**Exercise requirements**. Which lines of the entries below run from the one holding "only the command" to the one holding "rt_continue r.(runtime) = (x', Some (CommandEvent", inclusive? Set down exactly those lines and no others.

**Input records**.
──────────────────────────────
(** ** The built-in [set] command, through the runner *)

(** C6: End to end, a command event [set $name value...] (plain words, verb
    in any case) handled by a runner with the default dispatcher writes the
    parsed value through to the storage and the runtime, reports the command
    handled and does not pause. *)
Theorem handleCommand_set r verb name v vs :
  r.(commandDispatcher) = createDefaultDispatcher ->
  Forall plain_word (verb :: name :: v :: vs) -> js_toLowerCase verb = "set" ->
  let text := js_join " " (verb :: name :: v :: vs) in
  let '(r', pause) := handleRuntimeEvent (CommandEvent text) r in
  (pause = false /\
   getVariable (strip_dollar name) r' = Some (parseValue (js_join " " (v :: vs))) /\
   rt_getVariable (strip_dollar name) r'.(runtime) = Some (parseValue (js_join " " (v :: vs))) /\
   r'.(delivered) = (r.(delivered) ++ map (fun h => (h, RCommandEvent text true))
                       (default [] (js_map_get R_command r.(eventHandlers))))%list).
Proof.
  intros Hd Hall Hv. cbn zeta. unfold handleRuntimeEvent, handleCommand.
  rewrite Hd, dispatch_set by done. cbn [run_cmd].
  rewrite emit_delivered. unfold getVariable, setVariable. rewrite emit_runtime; cbn.
  unfold emit; cbn. destruct (js_map_get R_command _); cbn;
    by rewrite ?app_nil_r, vs_get_set_eq, rt_get_set_eq.
Qed.

(** C28: Ordering of a stop (spec 4.2: the loop checks [stop()] before each
    step): when the runtime's next event is the command [stop] of the
    default dispatcher, [runUntilPause] takes that one step and no other.
    The runner keeps the runtime as that step left it, is stopped, complete
    and not running, records the command as its last event, and delivers
    only the command event ([dialogueComplete] is not emitted). *)
Theorem stop_command_halts r fuel x' :
  r.(commandDispatcher) = createDefaultDispatcher -> r.(stopped) = false ->
  rt_isDialogueComplete r.(runtime) = false ->
  rt_continue r.(runtime) = (x', Some (CommandEvent "stop")) -> rt_isDialogueComplete x' = false ->
  exists r', runUntilPause (S fuel) r = Ok r' /\ r'.(runtime) = x' /\ r'.(stopped) = true /\
    r'.(state).(isComplete) = true /\ r'.(state).(isRunning) = false /\
    r'.(state).(lastEvent) = Some (CommandEvent "stop") /\
    r'.(delivered) = (emit (RCommandEvent "stop" true) r).(delivered).
Proof.
  intros Hd Hs Hc Ec Hc'. unfold runUntilPause. cbn [run_loop]. rewrite Hs, Hc, Ec. cbn.
  unfold handleCommand. cbn. rewrite Hd, dispatch_default_stop. cbn.
  set (r3 := emit (RCommandEvent "stop" true)
                  (stop (update_state (state_lastEvent (Some (CommandEvent "stop"))) (with_runtime x' r)))).
  assert (stopped r3 = true) as H3s by (unfold r3; by rewrite emit_stopped).
  assert (runtime r3 = x') as H3r by (unfold r3; by rewrite emit_runtime).
  assert (run_loop fuel r3 = Ok r3) as ->.
  { destruct fuel; cbn [run_loop]; by rewrite H3s. }
  cbn. unfold after_loop. rewrite H3r, Hc'. eexists; split; [reflexivity|].
  unfold r3. rewrite emit_state, emit_stopped. cbn. split_and!; try done.
  unfold emit. cbn. by destruct (js_map_get _ _).
Qed.

(** ** The runner's waiting flag follows the runtime's *)

Section Waiting.
Context `{!DialogueRuntimeControl R}.

Definition waiting_synced r : Prop :=
  r.(state).(isWaitingForOption) = rt_isWaitingForOption r.(runtime).

(** One iteration of the loop: the runner was not waiting, and after the
    event is handled its flag is the runtime's again. *)
Lemma handle_step_synced r x' e :
  waiting_synced r -> rt_continue r.(runtime) = (x', Some e) ->
  r.(state).(isWaitingForOption) = false /\
  waiting_synced (handleRuntimeEvent e (update_state (state_lastEvent (Some e)) (with_runtime x' r))).1.
Proof.
  unfold waiting_synced. intros Hs Ec.
  pose proof (rt_continue_some_waiting _ _ _ Ec) as Hw'.
  assert (rt_isWaitingForOption (runtime r) = false) as Hw.
  { destruct (rt_isWaitingForOption (runtime r)) eqn:E; [|done].
    apply rt_continue_while_waiting in E. by rewrite Ec in E. }
  split; [by rewrite Hs|].
  set (r2 := update_state (state_lastEvent (Some e)) (with_runtime x' r)).
  assert (rt_isWaitingForOption (handleRuntimeEvent e r2).1.(runtime) = rt_isWaitingForOption x') as Hq.
  { apply (handleRuntimeEvent_runtime (fun y => rt_isWaitingForOption y = rt_isWaitingForOption x'));
      [intros ? ? ? Hy; by rewrite rt_set_waiting|done]. }
  rewrite handleRuntimeEvent_waiting, Hq, Hw'. cbn. rewrite Hs, Hw. by destruct (is_options e).
Qed.

Lemma run_loop_synced fuel r r' : waiting_synced r -> run_loop fuel r = Ok r' -> waiting_synced r'.
Proof.
  revert r. induction fuel as [|fuel IH]; intros r Hs Hl; cbn [run_loop] in Hl;
    (case_match; [|by simplify_eq]); [done|].
  destruct (rt_continue (runtime r)) as [x' [e|]] eqn:Ec; cycle 1.
  { simplify_eq. unfold waiting_synced in *. cbn. by rewrite (rt_continue_none_waiting _ _ Ec). }
  destruct (handle_step_synced r x' e Hs Ec) as [_ Hs3].
  destruct (handleRuntimeEvent e _) as [r3 []] eqn:Eh; [by simplify_eq|]. by apply (IH r3).
Qed.

Lemma runUntilPause_synced fuel r r' : waiting_synced r -> runUntilPause fuel r = Ok r' -> waiting_synced r'.
Proof.
  unfold runUntilPause. intros Hs Hr. destruct (run_loop fuel r) as [r1|] eqn:E; [|done].
  cbn in Hr. simplify_eq. apply run_loop_synced in E; [|done].
  unfold after_loop, waiting_synced in *. case_match; [|done]. by rewrite emit_state, emit_runtime.
Qed.

Lemma fold_setVariable_waiting (vars : list (string * VariableValue)) x :
  rt_isWaitingForOption (fold_left (fun rt '(name, value) => rt_setVariable name value rt) vars x) =
  rt_isWaitingForOption x.
Proof. revert x. induction vars as [|[n v] vars IH]; intros x; [done|]. cbn. by rewrite IH, rt_set_waiting. Qed.

(** C7: Invariant: the runner's [isWaitingForOption] equals the runtime's
    after any sequence of [start], [continue], [selectOption], [stop],
    [reset], [setVariable] and subscriptions, for a runtime that meets
    [DialogueRuntimeControl]. *)
Theorem runner_waiting_synced fuel ops r :
  waiting_synced r -> waiting_synced (run_runner_ops fuel ops r).
Proof.
  unfold run_runner_ops. revert r. induction ops as [|op ops IH]; intros r Hs; [done|].
  cbn [fold_left]. apply IH. destruct op; cbn.
  - destruct (start _ _ _) eqn:E; [|done]. eapply runUntilPause_synced; [|exact E].
    unfold waiting_synced. cbn. by rewrite rt_setNode_waiting.
  - destruct (continue fuel r) as [r'|] eqn:E; [|done]. unfold continue in E.
    destruct (isWaitingForOption (state r)), (isComplete (state r)); try done.
    by eapply runUntilPause_synced.
  - destruct (selectOption _ _ _) as [r'|] eqn:E; [|done]. unfold selectOption in E.
    destruct (negb _); [done|]. destruct (rt_setSelectedOption _ (runtime r)) eqn:Esel; [|done].
    eapply runUntilPause_synced; [|exact E].
    unfold waiting_synced. cbn. by rewrite (rt_select_waiting _ _ _ Esel).
  - done.
  - unfold waiting_synced. cbn. by rewrite rt_reset_waiting.
  - unfold waiting_synced in *. cbn. by rewrite rt_set_waiting.
  - done.
  - unfold unsubscribe. by case_match.
Qed.
End Waiting.

End Generic.
End RunnerFacts.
──────────────────────────────
**Expected output**.
    only the command event ([dialogueComplete] is not emitted). *)
Theorem stop_command_halts r fuel x' :
  r.(commandDispatcher) = createDefaultDispatcher -> r.(stopped) = false ->
  rt_isDialogueComplete r.(runtime) = false ->
  rt_continue r.(runtime) = (x', Some (CommandEvent "stop")) -> rt_isDialogueComplete x' = false ->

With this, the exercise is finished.